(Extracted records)
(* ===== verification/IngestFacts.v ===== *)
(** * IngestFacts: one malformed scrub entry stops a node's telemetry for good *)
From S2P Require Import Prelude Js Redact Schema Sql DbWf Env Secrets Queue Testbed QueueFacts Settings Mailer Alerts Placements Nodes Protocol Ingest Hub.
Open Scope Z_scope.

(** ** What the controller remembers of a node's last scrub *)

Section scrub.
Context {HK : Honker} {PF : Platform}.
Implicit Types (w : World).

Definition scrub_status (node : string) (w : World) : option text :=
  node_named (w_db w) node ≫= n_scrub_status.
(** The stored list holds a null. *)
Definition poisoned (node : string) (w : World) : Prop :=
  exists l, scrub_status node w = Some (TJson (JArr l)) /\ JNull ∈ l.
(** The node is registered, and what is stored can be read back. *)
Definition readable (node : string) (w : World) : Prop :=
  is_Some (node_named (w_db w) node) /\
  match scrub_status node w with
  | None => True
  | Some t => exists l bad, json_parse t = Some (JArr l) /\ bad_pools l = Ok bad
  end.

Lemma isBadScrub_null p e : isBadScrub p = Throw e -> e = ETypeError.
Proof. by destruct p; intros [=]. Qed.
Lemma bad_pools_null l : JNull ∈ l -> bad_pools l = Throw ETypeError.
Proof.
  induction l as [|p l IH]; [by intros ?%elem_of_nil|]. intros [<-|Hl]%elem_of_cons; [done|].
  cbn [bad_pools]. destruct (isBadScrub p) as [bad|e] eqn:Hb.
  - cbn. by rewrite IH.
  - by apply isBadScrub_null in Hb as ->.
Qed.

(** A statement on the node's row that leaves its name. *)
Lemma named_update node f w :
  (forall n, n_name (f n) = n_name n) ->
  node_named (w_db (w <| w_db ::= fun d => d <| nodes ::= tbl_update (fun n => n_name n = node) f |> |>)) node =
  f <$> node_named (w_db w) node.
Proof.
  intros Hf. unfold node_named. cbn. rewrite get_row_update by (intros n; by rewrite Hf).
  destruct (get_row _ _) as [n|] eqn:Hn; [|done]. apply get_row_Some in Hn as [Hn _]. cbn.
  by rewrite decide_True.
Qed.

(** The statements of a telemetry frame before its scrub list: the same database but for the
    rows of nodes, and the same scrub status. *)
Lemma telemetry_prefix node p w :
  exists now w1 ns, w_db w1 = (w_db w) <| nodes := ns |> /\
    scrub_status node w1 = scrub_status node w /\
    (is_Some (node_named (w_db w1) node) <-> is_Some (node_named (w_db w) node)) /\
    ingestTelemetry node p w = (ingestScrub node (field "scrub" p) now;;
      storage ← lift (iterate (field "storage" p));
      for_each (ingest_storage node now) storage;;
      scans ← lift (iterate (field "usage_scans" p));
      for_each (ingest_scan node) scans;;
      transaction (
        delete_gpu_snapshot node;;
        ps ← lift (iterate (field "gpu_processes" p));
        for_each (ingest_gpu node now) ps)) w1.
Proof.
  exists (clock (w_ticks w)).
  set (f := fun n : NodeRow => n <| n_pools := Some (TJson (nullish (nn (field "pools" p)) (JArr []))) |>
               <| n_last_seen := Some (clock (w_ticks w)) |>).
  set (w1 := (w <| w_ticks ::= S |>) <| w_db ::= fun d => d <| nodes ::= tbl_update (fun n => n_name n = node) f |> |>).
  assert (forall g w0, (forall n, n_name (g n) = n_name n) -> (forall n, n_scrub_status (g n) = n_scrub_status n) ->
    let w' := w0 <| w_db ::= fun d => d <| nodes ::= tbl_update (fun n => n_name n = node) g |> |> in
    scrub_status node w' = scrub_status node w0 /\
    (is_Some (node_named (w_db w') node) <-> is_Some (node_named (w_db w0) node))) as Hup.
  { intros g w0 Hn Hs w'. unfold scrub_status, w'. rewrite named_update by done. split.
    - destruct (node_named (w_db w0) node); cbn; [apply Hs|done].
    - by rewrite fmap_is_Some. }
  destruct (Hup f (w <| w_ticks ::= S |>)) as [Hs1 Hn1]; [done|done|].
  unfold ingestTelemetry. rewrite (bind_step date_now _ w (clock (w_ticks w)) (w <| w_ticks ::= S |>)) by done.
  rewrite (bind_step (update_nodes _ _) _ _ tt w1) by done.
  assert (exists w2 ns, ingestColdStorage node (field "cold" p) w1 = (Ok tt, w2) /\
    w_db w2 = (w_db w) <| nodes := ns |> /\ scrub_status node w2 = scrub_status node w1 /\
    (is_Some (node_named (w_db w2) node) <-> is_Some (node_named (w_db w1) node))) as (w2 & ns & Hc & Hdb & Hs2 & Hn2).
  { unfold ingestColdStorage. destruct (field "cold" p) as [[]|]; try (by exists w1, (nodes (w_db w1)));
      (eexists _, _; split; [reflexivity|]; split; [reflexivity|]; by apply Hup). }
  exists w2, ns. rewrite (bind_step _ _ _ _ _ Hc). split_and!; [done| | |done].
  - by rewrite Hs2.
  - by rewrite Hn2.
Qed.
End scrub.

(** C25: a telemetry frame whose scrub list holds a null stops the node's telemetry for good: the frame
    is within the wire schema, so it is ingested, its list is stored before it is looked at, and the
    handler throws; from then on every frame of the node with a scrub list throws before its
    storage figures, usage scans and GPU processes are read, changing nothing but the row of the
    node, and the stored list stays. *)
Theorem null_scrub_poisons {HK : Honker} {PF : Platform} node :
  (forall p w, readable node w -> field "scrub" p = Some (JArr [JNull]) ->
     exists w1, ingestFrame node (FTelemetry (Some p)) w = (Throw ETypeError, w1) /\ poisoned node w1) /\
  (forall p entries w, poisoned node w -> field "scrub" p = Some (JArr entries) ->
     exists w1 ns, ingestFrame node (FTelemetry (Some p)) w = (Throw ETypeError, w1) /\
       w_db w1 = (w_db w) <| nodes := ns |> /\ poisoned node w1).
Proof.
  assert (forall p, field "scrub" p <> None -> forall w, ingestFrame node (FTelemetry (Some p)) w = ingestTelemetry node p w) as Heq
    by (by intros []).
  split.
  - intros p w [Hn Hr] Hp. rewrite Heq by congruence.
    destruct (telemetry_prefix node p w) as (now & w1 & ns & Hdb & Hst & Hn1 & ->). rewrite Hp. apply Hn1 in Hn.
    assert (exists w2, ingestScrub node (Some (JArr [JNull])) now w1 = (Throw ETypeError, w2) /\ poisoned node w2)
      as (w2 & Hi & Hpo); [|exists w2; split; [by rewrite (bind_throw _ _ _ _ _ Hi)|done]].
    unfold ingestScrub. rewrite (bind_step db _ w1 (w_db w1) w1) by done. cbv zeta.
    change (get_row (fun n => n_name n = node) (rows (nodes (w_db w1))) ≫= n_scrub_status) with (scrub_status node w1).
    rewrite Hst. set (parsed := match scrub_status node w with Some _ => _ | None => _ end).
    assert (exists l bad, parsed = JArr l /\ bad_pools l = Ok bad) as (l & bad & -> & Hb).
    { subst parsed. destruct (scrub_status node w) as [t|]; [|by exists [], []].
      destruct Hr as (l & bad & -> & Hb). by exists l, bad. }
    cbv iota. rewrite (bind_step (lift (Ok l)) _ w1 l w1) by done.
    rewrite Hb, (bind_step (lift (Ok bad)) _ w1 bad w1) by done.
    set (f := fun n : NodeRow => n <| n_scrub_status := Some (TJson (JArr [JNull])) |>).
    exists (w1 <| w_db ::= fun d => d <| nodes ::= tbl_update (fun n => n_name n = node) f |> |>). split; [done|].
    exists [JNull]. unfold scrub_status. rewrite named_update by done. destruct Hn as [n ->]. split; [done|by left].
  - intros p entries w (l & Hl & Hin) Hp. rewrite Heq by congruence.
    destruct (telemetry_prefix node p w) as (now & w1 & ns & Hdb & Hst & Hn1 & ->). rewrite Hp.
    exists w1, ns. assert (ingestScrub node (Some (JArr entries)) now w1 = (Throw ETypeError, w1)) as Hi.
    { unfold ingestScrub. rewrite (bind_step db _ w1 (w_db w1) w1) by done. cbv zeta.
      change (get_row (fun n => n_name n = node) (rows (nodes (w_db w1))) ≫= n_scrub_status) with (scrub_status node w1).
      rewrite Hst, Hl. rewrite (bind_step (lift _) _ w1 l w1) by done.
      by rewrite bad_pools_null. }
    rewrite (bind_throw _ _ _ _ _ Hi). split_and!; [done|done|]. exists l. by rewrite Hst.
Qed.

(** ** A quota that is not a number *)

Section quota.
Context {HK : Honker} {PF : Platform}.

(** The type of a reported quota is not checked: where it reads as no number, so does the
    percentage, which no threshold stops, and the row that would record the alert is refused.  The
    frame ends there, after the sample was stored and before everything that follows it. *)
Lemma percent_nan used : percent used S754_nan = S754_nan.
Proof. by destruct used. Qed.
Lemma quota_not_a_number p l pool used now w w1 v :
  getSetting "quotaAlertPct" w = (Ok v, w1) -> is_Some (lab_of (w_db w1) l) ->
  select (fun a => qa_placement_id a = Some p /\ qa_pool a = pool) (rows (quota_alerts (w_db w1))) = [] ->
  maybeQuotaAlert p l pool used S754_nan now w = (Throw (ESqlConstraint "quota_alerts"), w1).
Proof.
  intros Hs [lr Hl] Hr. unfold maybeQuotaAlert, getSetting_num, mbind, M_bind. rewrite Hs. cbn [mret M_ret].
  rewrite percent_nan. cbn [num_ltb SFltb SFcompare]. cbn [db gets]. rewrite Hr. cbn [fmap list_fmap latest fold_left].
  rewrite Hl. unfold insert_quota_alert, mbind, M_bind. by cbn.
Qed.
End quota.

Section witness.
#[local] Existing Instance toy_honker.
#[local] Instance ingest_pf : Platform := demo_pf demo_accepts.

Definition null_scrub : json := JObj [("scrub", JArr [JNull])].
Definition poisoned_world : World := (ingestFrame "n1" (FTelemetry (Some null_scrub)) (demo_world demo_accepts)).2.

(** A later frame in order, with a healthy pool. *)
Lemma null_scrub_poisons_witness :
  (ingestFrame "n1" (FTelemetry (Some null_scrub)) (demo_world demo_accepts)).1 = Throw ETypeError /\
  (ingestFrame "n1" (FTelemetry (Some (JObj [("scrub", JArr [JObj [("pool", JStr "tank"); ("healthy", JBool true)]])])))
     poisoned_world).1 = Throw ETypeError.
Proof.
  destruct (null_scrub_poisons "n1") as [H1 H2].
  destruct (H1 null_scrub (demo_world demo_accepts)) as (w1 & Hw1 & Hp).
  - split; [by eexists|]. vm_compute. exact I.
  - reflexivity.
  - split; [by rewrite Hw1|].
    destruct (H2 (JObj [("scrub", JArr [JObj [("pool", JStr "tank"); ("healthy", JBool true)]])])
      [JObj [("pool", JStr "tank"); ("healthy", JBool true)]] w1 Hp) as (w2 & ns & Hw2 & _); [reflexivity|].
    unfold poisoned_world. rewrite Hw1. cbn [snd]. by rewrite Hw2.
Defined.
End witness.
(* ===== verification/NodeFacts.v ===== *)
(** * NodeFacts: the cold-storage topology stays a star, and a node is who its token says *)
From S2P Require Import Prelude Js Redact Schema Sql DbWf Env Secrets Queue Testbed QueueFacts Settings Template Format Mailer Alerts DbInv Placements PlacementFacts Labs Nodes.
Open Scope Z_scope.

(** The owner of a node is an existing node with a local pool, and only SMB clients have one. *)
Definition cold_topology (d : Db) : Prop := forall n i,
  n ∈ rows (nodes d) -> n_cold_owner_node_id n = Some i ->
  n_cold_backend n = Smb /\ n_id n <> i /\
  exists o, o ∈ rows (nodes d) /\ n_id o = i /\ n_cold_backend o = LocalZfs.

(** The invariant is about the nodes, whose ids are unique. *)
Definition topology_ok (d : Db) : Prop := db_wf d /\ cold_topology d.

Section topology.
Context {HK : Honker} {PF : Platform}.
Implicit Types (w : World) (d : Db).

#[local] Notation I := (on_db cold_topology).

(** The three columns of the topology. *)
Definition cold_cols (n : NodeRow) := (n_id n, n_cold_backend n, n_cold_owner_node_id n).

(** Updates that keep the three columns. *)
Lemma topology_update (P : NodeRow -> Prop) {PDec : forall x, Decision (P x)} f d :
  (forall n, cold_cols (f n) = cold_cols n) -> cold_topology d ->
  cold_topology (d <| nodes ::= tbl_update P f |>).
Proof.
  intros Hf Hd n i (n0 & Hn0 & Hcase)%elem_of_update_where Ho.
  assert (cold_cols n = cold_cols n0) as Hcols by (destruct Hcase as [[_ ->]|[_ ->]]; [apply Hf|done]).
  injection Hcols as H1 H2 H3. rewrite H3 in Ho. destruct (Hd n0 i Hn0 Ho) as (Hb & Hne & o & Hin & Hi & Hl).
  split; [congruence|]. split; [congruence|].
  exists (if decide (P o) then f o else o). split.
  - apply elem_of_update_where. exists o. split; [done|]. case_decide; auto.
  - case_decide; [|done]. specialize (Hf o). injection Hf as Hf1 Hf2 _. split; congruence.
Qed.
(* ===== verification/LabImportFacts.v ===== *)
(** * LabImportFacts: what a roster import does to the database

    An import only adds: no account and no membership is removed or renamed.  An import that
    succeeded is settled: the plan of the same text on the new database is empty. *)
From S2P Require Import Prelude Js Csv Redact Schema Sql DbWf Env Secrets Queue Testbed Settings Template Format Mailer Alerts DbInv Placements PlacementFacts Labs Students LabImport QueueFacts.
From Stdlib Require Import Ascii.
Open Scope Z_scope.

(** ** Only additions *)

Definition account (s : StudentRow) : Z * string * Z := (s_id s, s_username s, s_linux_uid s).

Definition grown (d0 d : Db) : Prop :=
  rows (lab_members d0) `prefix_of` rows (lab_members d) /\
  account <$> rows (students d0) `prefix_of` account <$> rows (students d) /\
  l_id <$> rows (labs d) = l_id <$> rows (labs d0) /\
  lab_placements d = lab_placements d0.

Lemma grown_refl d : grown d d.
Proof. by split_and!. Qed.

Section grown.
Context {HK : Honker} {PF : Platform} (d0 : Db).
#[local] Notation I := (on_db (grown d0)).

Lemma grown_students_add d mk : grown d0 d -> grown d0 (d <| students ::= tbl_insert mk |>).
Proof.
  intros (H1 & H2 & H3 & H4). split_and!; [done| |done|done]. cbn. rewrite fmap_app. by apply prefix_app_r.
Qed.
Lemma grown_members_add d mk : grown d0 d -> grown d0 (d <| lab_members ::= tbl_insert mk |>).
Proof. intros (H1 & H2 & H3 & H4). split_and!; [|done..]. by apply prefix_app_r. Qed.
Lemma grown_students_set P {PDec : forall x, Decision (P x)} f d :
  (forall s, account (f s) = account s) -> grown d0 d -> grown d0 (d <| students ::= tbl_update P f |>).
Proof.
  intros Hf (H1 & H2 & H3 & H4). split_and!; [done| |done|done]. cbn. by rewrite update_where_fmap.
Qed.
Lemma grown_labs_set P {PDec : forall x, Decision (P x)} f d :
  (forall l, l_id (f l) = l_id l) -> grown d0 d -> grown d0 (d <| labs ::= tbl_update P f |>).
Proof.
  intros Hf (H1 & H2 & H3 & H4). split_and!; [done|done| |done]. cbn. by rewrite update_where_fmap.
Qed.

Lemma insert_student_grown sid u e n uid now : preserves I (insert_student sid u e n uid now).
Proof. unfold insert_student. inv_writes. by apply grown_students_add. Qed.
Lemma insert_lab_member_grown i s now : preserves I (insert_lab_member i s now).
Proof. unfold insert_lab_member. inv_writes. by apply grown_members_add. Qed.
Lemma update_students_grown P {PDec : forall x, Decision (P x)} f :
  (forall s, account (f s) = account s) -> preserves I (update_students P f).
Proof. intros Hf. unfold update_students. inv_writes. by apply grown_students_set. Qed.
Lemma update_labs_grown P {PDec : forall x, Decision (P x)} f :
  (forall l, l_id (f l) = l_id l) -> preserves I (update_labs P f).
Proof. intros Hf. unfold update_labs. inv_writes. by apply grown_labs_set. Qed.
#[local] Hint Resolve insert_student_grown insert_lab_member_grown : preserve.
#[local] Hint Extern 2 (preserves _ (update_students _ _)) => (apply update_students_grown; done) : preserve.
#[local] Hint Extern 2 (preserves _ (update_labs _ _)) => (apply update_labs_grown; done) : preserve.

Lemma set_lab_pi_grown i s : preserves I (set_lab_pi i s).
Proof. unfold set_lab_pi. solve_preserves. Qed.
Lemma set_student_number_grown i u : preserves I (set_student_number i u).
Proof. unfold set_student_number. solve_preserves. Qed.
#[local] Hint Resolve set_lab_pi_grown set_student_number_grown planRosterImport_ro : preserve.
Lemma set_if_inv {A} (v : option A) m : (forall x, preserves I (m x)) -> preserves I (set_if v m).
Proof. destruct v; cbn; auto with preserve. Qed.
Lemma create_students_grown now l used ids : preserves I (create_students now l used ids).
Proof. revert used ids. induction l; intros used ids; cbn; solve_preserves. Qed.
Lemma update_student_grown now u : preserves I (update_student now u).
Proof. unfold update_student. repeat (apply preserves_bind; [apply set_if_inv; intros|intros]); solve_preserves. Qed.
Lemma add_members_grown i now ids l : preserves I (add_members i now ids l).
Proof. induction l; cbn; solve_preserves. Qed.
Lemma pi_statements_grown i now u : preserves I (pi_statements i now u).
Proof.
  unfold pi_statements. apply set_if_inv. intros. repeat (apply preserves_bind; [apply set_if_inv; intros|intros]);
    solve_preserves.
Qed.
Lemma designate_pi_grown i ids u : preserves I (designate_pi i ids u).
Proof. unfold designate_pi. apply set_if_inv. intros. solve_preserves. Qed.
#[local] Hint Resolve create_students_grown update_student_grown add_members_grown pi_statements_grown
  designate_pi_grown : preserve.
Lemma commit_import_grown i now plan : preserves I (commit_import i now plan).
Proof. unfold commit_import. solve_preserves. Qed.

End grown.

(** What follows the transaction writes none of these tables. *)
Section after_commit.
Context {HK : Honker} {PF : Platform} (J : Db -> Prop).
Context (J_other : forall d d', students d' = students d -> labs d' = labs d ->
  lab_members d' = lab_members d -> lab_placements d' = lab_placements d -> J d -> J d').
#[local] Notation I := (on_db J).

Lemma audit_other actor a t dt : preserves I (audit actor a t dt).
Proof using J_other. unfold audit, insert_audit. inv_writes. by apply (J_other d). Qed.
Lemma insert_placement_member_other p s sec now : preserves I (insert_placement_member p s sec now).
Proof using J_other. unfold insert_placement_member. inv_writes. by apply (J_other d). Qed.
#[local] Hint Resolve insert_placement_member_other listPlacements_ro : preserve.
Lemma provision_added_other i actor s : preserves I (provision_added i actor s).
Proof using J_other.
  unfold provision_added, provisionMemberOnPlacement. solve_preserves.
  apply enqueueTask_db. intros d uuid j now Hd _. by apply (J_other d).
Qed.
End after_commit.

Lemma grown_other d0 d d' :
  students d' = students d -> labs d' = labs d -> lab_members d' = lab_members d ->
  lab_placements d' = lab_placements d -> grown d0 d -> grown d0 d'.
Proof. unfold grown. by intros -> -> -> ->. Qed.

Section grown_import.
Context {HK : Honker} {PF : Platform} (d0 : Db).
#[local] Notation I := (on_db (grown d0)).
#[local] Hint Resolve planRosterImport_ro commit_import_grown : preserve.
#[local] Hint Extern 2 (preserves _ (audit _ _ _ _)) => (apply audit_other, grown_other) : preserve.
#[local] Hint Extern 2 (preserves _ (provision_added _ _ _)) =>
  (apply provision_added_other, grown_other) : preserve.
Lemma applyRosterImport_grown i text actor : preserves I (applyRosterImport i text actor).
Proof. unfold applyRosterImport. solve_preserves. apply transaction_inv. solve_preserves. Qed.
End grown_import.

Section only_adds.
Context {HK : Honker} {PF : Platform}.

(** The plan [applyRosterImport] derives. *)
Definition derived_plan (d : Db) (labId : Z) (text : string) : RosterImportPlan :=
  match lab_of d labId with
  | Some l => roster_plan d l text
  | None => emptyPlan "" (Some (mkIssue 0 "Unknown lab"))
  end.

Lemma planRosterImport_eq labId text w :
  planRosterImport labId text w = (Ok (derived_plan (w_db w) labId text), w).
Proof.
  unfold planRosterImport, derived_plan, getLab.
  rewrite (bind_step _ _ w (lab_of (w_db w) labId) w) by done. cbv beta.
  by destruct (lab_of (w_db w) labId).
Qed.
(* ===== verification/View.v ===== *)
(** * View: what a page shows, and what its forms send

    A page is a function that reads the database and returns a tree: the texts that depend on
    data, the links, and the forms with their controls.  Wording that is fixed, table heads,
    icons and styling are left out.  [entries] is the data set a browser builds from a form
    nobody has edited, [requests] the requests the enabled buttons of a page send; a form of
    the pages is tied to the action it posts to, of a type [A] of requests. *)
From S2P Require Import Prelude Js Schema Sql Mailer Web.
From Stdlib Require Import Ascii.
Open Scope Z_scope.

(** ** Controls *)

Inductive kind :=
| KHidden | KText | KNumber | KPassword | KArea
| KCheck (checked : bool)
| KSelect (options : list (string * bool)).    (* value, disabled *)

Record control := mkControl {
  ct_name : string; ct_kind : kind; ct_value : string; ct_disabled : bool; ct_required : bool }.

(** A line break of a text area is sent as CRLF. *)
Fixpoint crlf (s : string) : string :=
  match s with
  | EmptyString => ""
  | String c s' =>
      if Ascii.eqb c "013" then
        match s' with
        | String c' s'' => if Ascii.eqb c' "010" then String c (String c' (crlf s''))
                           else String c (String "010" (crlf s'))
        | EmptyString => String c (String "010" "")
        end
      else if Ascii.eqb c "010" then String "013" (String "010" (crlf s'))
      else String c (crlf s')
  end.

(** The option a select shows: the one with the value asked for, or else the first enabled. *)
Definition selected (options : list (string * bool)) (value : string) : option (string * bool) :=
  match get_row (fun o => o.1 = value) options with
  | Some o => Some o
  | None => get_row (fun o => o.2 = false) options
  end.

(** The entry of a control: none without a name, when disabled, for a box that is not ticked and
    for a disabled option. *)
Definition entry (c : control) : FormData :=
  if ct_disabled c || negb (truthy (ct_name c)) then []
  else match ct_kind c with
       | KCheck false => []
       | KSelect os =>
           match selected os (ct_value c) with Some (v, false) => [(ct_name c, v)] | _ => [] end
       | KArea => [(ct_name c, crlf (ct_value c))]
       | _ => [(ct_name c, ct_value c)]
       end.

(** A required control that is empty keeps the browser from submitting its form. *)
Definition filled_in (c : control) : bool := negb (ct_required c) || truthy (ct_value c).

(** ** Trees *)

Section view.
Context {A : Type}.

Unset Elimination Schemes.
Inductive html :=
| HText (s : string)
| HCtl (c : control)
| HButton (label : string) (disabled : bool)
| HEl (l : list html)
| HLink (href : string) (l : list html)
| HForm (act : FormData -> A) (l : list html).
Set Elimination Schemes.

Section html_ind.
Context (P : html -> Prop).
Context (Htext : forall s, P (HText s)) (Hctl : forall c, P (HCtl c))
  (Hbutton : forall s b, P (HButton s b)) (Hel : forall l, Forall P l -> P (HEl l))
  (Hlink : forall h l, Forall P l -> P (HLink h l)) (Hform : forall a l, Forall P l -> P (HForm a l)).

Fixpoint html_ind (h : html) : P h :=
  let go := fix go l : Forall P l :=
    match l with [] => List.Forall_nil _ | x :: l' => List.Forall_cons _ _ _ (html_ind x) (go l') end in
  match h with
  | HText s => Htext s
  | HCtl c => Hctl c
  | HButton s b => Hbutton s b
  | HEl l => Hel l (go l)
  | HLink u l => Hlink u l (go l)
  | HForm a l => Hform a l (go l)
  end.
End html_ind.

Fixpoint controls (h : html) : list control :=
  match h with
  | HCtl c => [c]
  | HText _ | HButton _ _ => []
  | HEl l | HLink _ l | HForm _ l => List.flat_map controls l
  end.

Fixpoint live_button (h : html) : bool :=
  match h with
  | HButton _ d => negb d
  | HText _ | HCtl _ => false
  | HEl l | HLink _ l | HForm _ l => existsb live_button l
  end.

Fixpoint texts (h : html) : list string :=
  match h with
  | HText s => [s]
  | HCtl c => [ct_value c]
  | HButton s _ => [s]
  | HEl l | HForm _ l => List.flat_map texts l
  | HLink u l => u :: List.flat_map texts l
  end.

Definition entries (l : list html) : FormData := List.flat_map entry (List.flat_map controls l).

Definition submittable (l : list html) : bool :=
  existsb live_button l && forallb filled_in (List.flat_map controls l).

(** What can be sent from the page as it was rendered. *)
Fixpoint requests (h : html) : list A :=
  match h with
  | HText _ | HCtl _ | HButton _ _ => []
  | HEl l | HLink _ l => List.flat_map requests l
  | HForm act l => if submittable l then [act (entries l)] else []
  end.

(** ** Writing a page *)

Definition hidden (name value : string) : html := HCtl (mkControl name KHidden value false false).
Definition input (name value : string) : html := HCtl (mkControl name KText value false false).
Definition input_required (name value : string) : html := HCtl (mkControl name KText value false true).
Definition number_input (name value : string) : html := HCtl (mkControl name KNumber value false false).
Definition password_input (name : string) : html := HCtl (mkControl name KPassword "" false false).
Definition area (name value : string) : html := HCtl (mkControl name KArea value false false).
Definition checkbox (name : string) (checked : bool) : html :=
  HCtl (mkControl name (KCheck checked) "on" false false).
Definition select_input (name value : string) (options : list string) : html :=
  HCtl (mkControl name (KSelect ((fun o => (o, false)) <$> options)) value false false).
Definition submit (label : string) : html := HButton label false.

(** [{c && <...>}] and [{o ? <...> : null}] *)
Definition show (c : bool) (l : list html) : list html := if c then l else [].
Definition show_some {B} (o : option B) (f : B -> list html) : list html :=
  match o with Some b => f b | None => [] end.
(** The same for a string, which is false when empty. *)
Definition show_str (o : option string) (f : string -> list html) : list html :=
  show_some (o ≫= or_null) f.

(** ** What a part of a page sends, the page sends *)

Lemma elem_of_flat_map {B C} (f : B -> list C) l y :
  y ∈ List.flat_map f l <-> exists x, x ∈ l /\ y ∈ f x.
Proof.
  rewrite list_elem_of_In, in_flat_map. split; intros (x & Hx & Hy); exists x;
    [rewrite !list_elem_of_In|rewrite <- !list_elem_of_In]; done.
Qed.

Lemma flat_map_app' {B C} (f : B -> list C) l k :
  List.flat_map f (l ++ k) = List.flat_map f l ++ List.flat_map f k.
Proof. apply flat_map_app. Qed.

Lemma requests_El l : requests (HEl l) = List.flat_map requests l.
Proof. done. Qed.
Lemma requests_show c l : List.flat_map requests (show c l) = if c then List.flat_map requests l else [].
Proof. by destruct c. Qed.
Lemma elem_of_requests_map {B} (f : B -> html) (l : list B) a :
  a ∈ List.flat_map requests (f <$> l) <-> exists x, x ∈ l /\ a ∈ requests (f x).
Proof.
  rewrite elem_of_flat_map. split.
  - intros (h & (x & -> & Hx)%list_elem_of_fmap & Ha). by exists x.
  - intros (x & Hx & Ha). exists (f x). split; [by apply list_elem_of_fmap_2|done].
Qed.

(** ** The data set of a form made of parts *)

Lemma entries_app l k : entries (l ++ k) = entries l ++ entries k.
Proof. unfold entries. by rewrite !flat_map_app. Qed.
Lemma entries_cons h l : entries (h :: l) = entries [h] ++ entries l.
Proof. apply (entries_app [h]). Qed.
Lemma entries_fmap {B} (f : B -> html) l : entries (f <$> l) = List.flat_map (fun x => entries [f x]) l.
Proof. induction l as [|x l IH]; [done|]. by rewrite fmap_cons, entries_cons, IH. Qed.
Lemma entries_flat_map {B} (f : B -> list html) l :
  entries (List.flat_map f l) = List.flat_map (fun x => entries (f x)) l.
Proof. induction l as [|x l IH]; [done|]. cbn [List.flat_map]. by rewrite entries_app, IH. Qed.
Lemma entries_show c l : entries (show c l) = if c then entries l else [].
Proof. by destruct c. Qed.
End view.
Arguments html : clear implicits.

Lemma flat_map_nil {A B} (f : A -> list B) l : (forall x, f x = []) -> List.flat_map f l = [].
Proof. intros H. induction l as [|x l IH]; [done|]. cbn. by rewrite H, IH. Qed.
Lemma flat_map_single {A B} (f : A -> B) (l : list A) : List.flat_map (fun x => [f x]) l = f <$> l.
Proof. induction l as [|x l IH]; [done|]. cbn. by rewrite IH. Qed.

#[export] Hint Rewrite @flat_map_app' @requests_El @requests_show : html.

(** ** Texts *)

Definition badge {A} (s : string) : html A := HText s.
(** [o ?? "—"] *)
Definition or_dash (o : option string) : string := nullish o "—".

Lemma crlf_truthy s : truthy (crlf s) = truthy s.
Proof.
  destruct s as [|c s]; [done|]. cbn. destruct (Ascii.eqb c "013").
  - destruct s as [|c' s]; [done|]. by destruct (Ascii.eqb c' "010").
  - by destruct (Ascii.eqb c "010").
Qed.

§ Required action
Search the data for the string "holds". List each line that has it.

§ Answer to this exercise
(** The stored list holds a null. *)
(** C25: a telemetry frame whose scrub list holds a null stops the node's telemetry for good: the frame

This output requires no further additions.